As the semester comes to a close, many Michigan students have been spending long nights in Shapiro and living off of coffee. Sometimes, just looking at Google Calendar can be overwhelming. It’s easy to feel a lack of motivation in this busy time of the semester, and sometimes, going through the motions can just feel a bit off.
These are signs of burnout that you may be experiencing. Burnout is a condition formally defined by the World Health Organization as chronic workplace or academic stress that has not been successfully managed. It isn’t just being sleepy or exhausted; it’s a psychological state. The most crucial step to recovery is recognition. Below, signs to watch for are listed.
#1: you always feel tired
This is one of burnout’s most telltale symptoms. Unlike typical tiredness, burnout fatigue is persistent and doesn’t go away after a full night’s rest, instead waking up already dreading the day. Researchers describe this as emotional exhaustion; a depletion of your internal resources that goes beyond the physical. If you feel like you’re running on empty even after a weekend of rest, that’s worth paying attention to.
#2: Academic Performance
Burnout creates a frustrating paradox. You’re putting in the hours, but your work isn’t reflecting that effort. Papers take twice as long to write. Studying feels like reading words with no meaning attached. This happens because burnout impairs concentration, memory, and executive function. It’s not laziness, it’s your brain waving a white flag.

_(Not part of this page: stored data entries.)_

Lemma replay_action x s : s ∈ action_from x → replay s [action_name x] = Some (action_to x).
Proof.
  intros H. unfold replay, replay_entry. simpl.
  destruct x; simpl; rewrite ?bool_decide_true by done; done.
Qed.
Lemma acted_audited t x db db' : acted t x db db' → audited db db'.
Proof.
  intros [(p & data & R & Hl & Hp & Hd) (a & Ra & Ea1 & Ea2 & Ea3) (e & Re & Ee) _].
  exists [a], [e]. split; [done|]. split; [done|]. split.
  { unfold announced, logged, is_entry. simpl. rewrite Ea2, bool_decide_true, Ee by done. simpl.
    rewrite Ea1. by destruct x. }
  intros Hk. split.
  { unfold keyed. cbn [row] in *. rewrite R, map_where_keys; [done|]. intros r. apply Hd. }
  intros t' s E. unfold status_of in *. cbn [row] in *. rewrite R.
  rewrite find_map_where by (intros r; unfold has_id; cbn; by destruct (Hd r) as [-> _]).
  destruct (@List.find TenantRow (has_id TTenant t') (rows db TTenant)) as [r|] eqn:Ef; [|done].
  injection E as <-. apply find_some_in in Ef as [Hin Hi]. apply bool_decide_eq_true in Hi. cbn in Hi.
  assert (Hen : entries t' [a] = if bool_decide (t = t') then [action_name x] else []).
  { unfold entries, is_entry. simpl. rewrite Ea2, Ea3, bool_decide_true by done. simpl.
    case_bool_decide; simpl; by rewrite ?Ea1. }
  rewrite Hen. simpl.
  assert (Hone : ∃ r0, r0 ∈ rows db TTenant ∧ p r0 = true).
  { destruct (List.filter p (rows db TTenant)) as [|r0 l] eqn:El; [done|]. exists r0.
    assert (H : In r0 (List.filter p (rows db TTenant))) by (rewrite El; by left).
    apply filter_In in H as [H ?]. split; [by apply list_elem_of_In|done]. }
  destruct Hone as (r0 & Hin0 & Hp0). destruct (Hp r0 Hp0) as (Hi0 & Hs0 & _).
  destruct (bool_decide_reflect (t = t')) as [->|Hn].
  - assert (r0 = r) as -> by (apply (same_key tn_id (rows db TTenant)); [done..|congruence]).
    rewrite Hp0. eexists. split; [reflexivity|]. destruct (Hd r) as (_ & -> & _).
    by apply replay_action.
  - destruct (p r) eqn:Ep; [|by eexists]. exfalso. apply Hn. destruct (Hp r Ep) as [<- _]. done.
Qed.
Lemma planned_audited db db' : planned db db' → audited db db'.
Proof.
  intros [T (l & A & F) (os & B & G)]. exists l, os. split; [done|]. split; [done|].
  assert (L : List.filter is_entry l = []).
  { apply filter_none. apply (Forall_impl _ _ _ F). intros a Ea. unfold is_entry.
    rewrite Ea. done. }
  split.
  - unfold logged. rewrite L. unfold announced. apply filter_none. apply Forall_map.
    apply (Forall_impl _ _ _ G). intros o [->| ->]; done.
  - intros Hk. split; [unfold keyed in *; by rewrite T|]. intros t s E. exists s.
    unfold status_of in *. cbn [row] in *. rewrite T. split; [done|].
    assert (En : entries t l = []); [|by rewrite En].
    unfold entries. rewrite filter_none; [done|]. apply (Forall_impl _ _ _ F). intros a Ea.
    unfold is_entry. by rewrite Ea.
Qed.

(** C33: The audit log of the platform is the history of the tenants.  However many actions of
    platform administrators run at once, in any interleaving, with crashes and among
    others that change no tenant's status unaudited: the audit log and the outbox only
    grow, both tell of the same actions on tenants in the same order, and replaying the
    new entries of a tenant from the status it had, each entry possible where it stands,
    gives the status it has.  In particular no two actions are taken from one state. *)
Theorem audit_log_replays (rely : Db → Db → Prop) (p p' : Pool Db Empty_set Empty_set unit) :
  let admin_call f := (∃ q t x, f = administer q t x) ∨ ∃ q t i, f = change_plan q t i in
  (∀ s s', rely s s' → audited s s') → Forall admin_call (running p) →
  rtc (pool_step rely admin_call) p p' → audited (store p) (store p').
Proof.
  intros admin_call Hrely Hr Hs.
  assert (Hk : ∀ f, admin_call f → keeping audited f).
  { intros f [(q & t & x & ->)|(q & t & i & ->)].
    - eapply reads_then_acts_keeping; [exact _|apply administer_flow|]. intros s s'.
      apply acted_audited.
    - eapply keeping_mono; [|apply change_plan_keeping]. apply planned_audited. }
  eapply pool_keeps; [exact _|exact Hrely|exact Hk| |exact Hs].
  apply (Forall_impl _ _ _ Hr). exact Hk.
Qed.
End calls.

(** * Examples *)

Module TenantExamples.
Import FixedPoint SamplePlatform.
Local Open Scope string_scope.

#3: THings you used to care about feel differently
Did you once genuinely love your major? Look forward to your campus org meetings? Feel energized by a packed week? Burnout tends to hollow that out, replacing enthusiasm with detachment or even resentment. This psychological distancing — sometimes called depersonalization — is a coping mechanism your brain uses when it’s chronically overwhelmed. If you find yourself going through the motions without any real investment, that shift is significant.
#4: everything is irritating
Burnout doesn’t always look like sadness. Sometimes it looks like snapping at your roommate over something small, or feeling strangely numb about things that would normally excite you — an upcoming trip, a friend’s good news, a grade you worked hard for. Emotional disregulation and a reduced ability to feel positive emotions are both well-documented features of burnout, and they can easily be mistaken for just “being in a mood.”
#5: You’ve started neglecting self-care
When burnout sets in, the basics are often the first to go. Skipping meals, abandoning your workout routine, canceling plans with friends, and sleeping erratically aren’t signs of poor character. There are signs that your mental bandwidth is dangerously low. Your brain seems to be failing, and things that used to feel non-negotiable get dropped.
#6: Persistent feeling of ineffectiveness
Even after completing tasks, nothing feels like enough. You finish a problem set and feel no relief, just anxiety about the next thing. This sense of reduced personal accomplishment, where your efforts feel meaningless or insufficient no matter what you do, is one of the three core dimensions of burnout identified by psychologist Christina Maslach, whose research remains foundational to how burnout is studied today.
So how do you fix it?
Recognizing burnout is crucial, but it’s only the beginning. A few evidence-backed starting points: set firm boundaries around your schedule, prioritize sleep as non-negotiable, and lean on UMich’s resources — Counseling and Psychological Services (CAPS) offers individual therapy and same-day support for students who need it. Talking to someone, whether a counselor, a trusted professor, or a friend, matters more than pushing through alone.
Burnout isn’t a personal failure. At a university where ambition is part of the culture, burnout is a very human response to an unsustainable pace. The most important thing you can do is listen to your mind and body when they tell you something needs to change.